### RECORDS PROVIDED:

(** ** What a rejection does not do *)

(** X2. A scenario with a letter, whose tokens the tokenizer returns, and
    with a matched lexicon term is tokenized once and rejected without
    any call to the generation service: the trace of the run is the
    request log, the tokenizer call and the warning. *)
Theorem profanity_rejection_never_calls_the_service
    (rt : runtime) (lexicon : list str) (req : request) (a d : json)
    (s w : str) (tokens : list str) :
  runtime_ok rt →
  parses_to req a d (JStr s) →
  (∃ c, c ∈ s ∧ (latin_letter c ∨ hangul_syllable c)) →
  tagger_morphs rt s = Done tokens →
  matched lexicon s tokens w →
  snd (run (generate_letter rt lexicon req))
  = [Log INFO; Morphs s; Log WARNING]
  ∧ chat_calls (snd (run (generate_letter rt lexicon req))) = [].
Proof.
  intros Hok Hp Hletter Htok Hw. apply re_search_letter_spec in Hletter.
  rewrite (run_tokenized _ _ _ _ _ _ _ Hp Hletter Htok).
  destruct (list_of_set rt _) as [|w' ws] eqn:Hfound.
  - destruct (proj1 (screened_nil rt Hok lexicon s tokens) Hfound w Hw).
  - split; reflexivity.
Qed.

Lemma profanity_rejection_never_calls_the_service_witness :
  snd (run (generate_letter demo_runtime [lit "바보"]
              (scenario_only (lit "너는 바보야"))))
  = [Log INFO; Morphs (lit "너는 바보야"); Log WARNING]
  ∧ chat_calls (snd (run (generate_letter demo_runtime [lit "바보"]
                            (scenario_only (lit "너는 바보야"))))) = [].
Proof.
  apply (profanity_rejection_never_calls_the_service demo_runtime
           [lit "바보"] (scenario_only (lit "너는 바보야"))
           (JStr (lit "무명 작가")) (JStr (lit "단문"))
           (lit "너는 바보야") (lit "바보") [lit "너는"; lit "바보야"]
           demo_runtime_ok (scenario_only_parses _)).
  - apply re_search_letter_spec. exact babo_letter.
  - vm_compute. reflexivity.
  - split; [left|]. left. exact babo_occurs.
Defined.

(** ** How a stream ends *)

Section stream_ends.
Implicit Types (delivered : list chat_chunk) (rest : chat_stream)
  (acc : str).

(** Chunks that each have a choice add their texts; what comes after them
    decides the outcome. *)
Lemma consume_stream_of delivered rest acc :
  Forall has_choice delivered →
  consume (stream_of delivered rest) acc
  = consume rest (acc ++ concat (fragment <$> delivered)).
Proof.
  intros Hall. revert acc.
  induction Hall as [|chunk delivered Hchunk _ IH]; intros acc; simpl.
  - rewrite app_nil_r. reflexivity.
  - destruct Hchunk as (choice0 & others & Hchunk).
    unfold fragment at 1. rewrite Hchunk.
    destruct (truthy_content (delta choice0)) as [text|]; simpl.
    + rewrite IH, app_assoc. reflexivity.
    + apply IH.
Qed.
End stream_ends.

(** X3. When the scenario is clean, its tokens having come back, and the
    service delivers chunks that each have a choice and then ends the
    stream, the handler answers 200 with [isSuccessful: true] and the
    concatenation of the chunk texts; a stream without text gives the
    empty result. *)
Theorem complete_stream_is_returned_whole
    (rt : runtime) (lexicon : list str) (req : request) (a d : json)
    (s : str) (tokens : list str) (delivered : list chat_chunk) :
  runtime_ok rt →
  parses_to req a d (JStr s) →
  (∃ c, c ∈ s ∧ (latin_letter c ∨ hangul_syllable c)) →
  tagger_morphs rt s = Done tokens →
  (∀ w, ¬ matched lexicon s tokens w) →
  chat_completions_create rt
    (completion_request (system_prompt token_limit)
       (user_prompt (py_str rt) a d s))
  = stream_of delivered StreamEnd →
  Forall has_choice delivered →
  fst (run (generate_letter rt lexicon req))
  = Done (Response 200 (Envelope true (concat (fragment <$> delivered)))).
Proof.
  intros Hok Hp Hletter Htok Hnone Hchat Hall.
  rewrite (response_clean rt Hok lexicon _ _ _ _ _ Hp Hletter Htok Hnone).
  rewrite Hchat, (consume_stream_of _ _ _ Hall). reflexivity.
Qed.

Lemma complete_stream_is_returned_whole_witness :
  fst (run (generate_letter
              (demo_runtime_with
                 (stream_of
                    [Chunk (Some [Choice (Some (Delta (Some (lit "봄"))))]);
                     Chunk (Some [Choice None]);
                     Chunk (Some [Choice (Some (Delta (Some (lit "날"))))])]
                    StreamEnd))
              [lit "바보"] (scenario_only (lit "oo"))))
  = Done (Response 200
            (Envelope true
               (concat (fragment <$>
                  [Chunk (Some [Choice (Some (Delta (Some (lit "봄"))))]);
                   Chunk (Some [Choice None]);
                   Chunk (Some [Choice (Some (Delta (Some (lit "날"))))])])))).
Proof.
  apply (complete_stream_is_returned_whole _ _ _ _ _ _ [lit "oo"] _
           (demo_runtime_with_ok _) (scenario_only_parses _) letter_of_oo
           demo_morphs_oo).
  - apply found_words_nil. vm_compute. reflexivity.
  - reflexivity.
  - repeat constructor; eexists _, _; reflexivity.
Defined.

(** X4. When the stream breaks off with an exception after chunks that
    each have a choice, the text received so far is dropped: the handler
    answers 500 with that exception, whatever was delivered before. *)
Theorem broken_stream_drops_the_partial_text
    (rt : runtime) (lexicon : list str) (req : request) (a d : json)
    (s : str) (tokens : list str) (delivered : list chat_chunk) (e : exn) :
  runtime_ok rt →
  parses_to req a d (JStr s) →
  (∃ c, c ∈ s ∧ (latin_letter c ∨ hangul_syllable c)) →
  tagger_morphs rt s = Done tokens →
  (∀ w, ¬ matched lexicon s tokens w) →
  chat_completions_create rt
    (completion_request (system_prompt token_limit)
       (user_prompt (py_str rt) a d s))
  = stream_of delivered (StreamError e) →
  Forall has_choice delivered →
  fst (run (generate_letter rt lexicon req))
  = Done (Response 500 (ErrorBody e)).
Proof.
  intros Hok Hp Hletter Htok Hnone Hchat Hall.
  rewrite (response_clean rt Hok lexicon _ _ _ _ _ Hp Hletter Htok Hnone).
  rewrite Hchat, (consume_stream_of _ _ _ Hall). reflexivity.
Qed.

Lemma broken_stream_drops_the_partial_text_witness :
  fst (run (generate_letter
              (demo_runtime_with
                 (stream_of
                    [Chunk (Some [Choice (Some (Delta (Some (lit "봄"))))])]
                    (StreamError (APIError (lit "connection reset")))))
              [lit "바보"] (scenario_only (lit "oo"))))
  = Done (Response 500 (ErrorBody (APIError (lit "connection reset")))).
Proof.
  apply (broken_stream_drops_the_partial_text _ _ _ _ _ _ [lit "oo"]
           [Chunk (Some [Choice (Some (Delta (Some (lit "봄"))))])] _
           (demo_runtime_with_ok _) (scenario_only_parses _) letter_of_oo
           demo_morphs_oo).
  - apply found_words_nil. vm_compute. reflexivity.
  - reflexivity.
  - repeat constructor; eexists _, _; reflexivity.
Defined.

(** X5. A chunk whose list of choices is empty makes the handler fail
    with [IndexError] (status 500), whatever text came before it and
    whatever the stream would have delivered after it. *)
Theorem chunk_without_choices_fails_the_request
    (rt : runtime) (lexicon : list str) (req : request) (a d : json)
    (s : str) (tokens : list str) (delivered : list chat_chunk)
    (rest : chat_stream) :
  runtime_ok rt →
  parses_to req a d (JStr s) →
  (∃ c, c ∈ s ∧ (latin_letter c ∨ hangul_syllable c)) →
  tagger_morphs rt s = Done tokens →
  (∀ w, ¬ matched lexicon s tokens w) →
  chat_completions_create rt
    (completion_request (system_prompt token_limit)
       (user_prompt (py_str rt) a d s))
  = stream_of delivered (StreamChunk (Chunk (Some [])) rest) →
  Forall has_choice delivered →
  fst (run (generate_letter rt lexicon req))
  = Done (Response 500 (ErrorBody IndexError)).
Proof.
  intros Hok Hp Hletter Htok Hnone Hchat Hall.
  rewrite (response_clean rt Hok lexicon _ _ _ _ _ Hp Hletter Htok Hnone).
  rewrite Hchat, (consume_stream_of _ _ _ Hall). reflexivity.
Qed.

Lemma chunk_without_choices_fails_the_request_witness :
  fst (run (generate_letter
              (demo_runtime_with
                 (stream_of
                    [Chunk (Some [Choice (Some (Delta (Some (lit "봄"))))])]
                    (StreamChunk (Chunk (Some [])) StreamEnd)))
              [lit "바보"] (scenario_only (lit "oo"))))
  = Done (Response 500 (ErrorBody IndexError)).
Proof.
  apply (chunk_without_choices_fails_the_request _ _ _ _ _ _ [lit "oo"]
           [Chunk (Some [Choice (Some (Delta (Some (lit "봄"))))])] StreamEnd
           (demo_runtime_with_ok _) (scenario_only_parses _) letter_of_oo
           demo_morphs_oo).
  - apply found_words_nil. vm_compute. reflexivity.
  - reflexivity.
  - repeat constructor; eexists _, _; reflexivity.
Defined.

### YOUR TASK:
Look back at the entries above and repeat, unchanged, every line from the line holding "(** X3. When" through the line holding "Theorem complete_stream_is_returned_whole".

### FINISHED EXERCISE:
(** X3. When the scenario is clean, its tokens having come back, and the
    service delivers chunks that each have a choice and then ends the
    stream, the handler answers 200 with [isSuccessful: true] and the
    concatenation of the chunk texts; a stream without text gives the
    empty result. *)
Theorem complete_stream_is_returned_whole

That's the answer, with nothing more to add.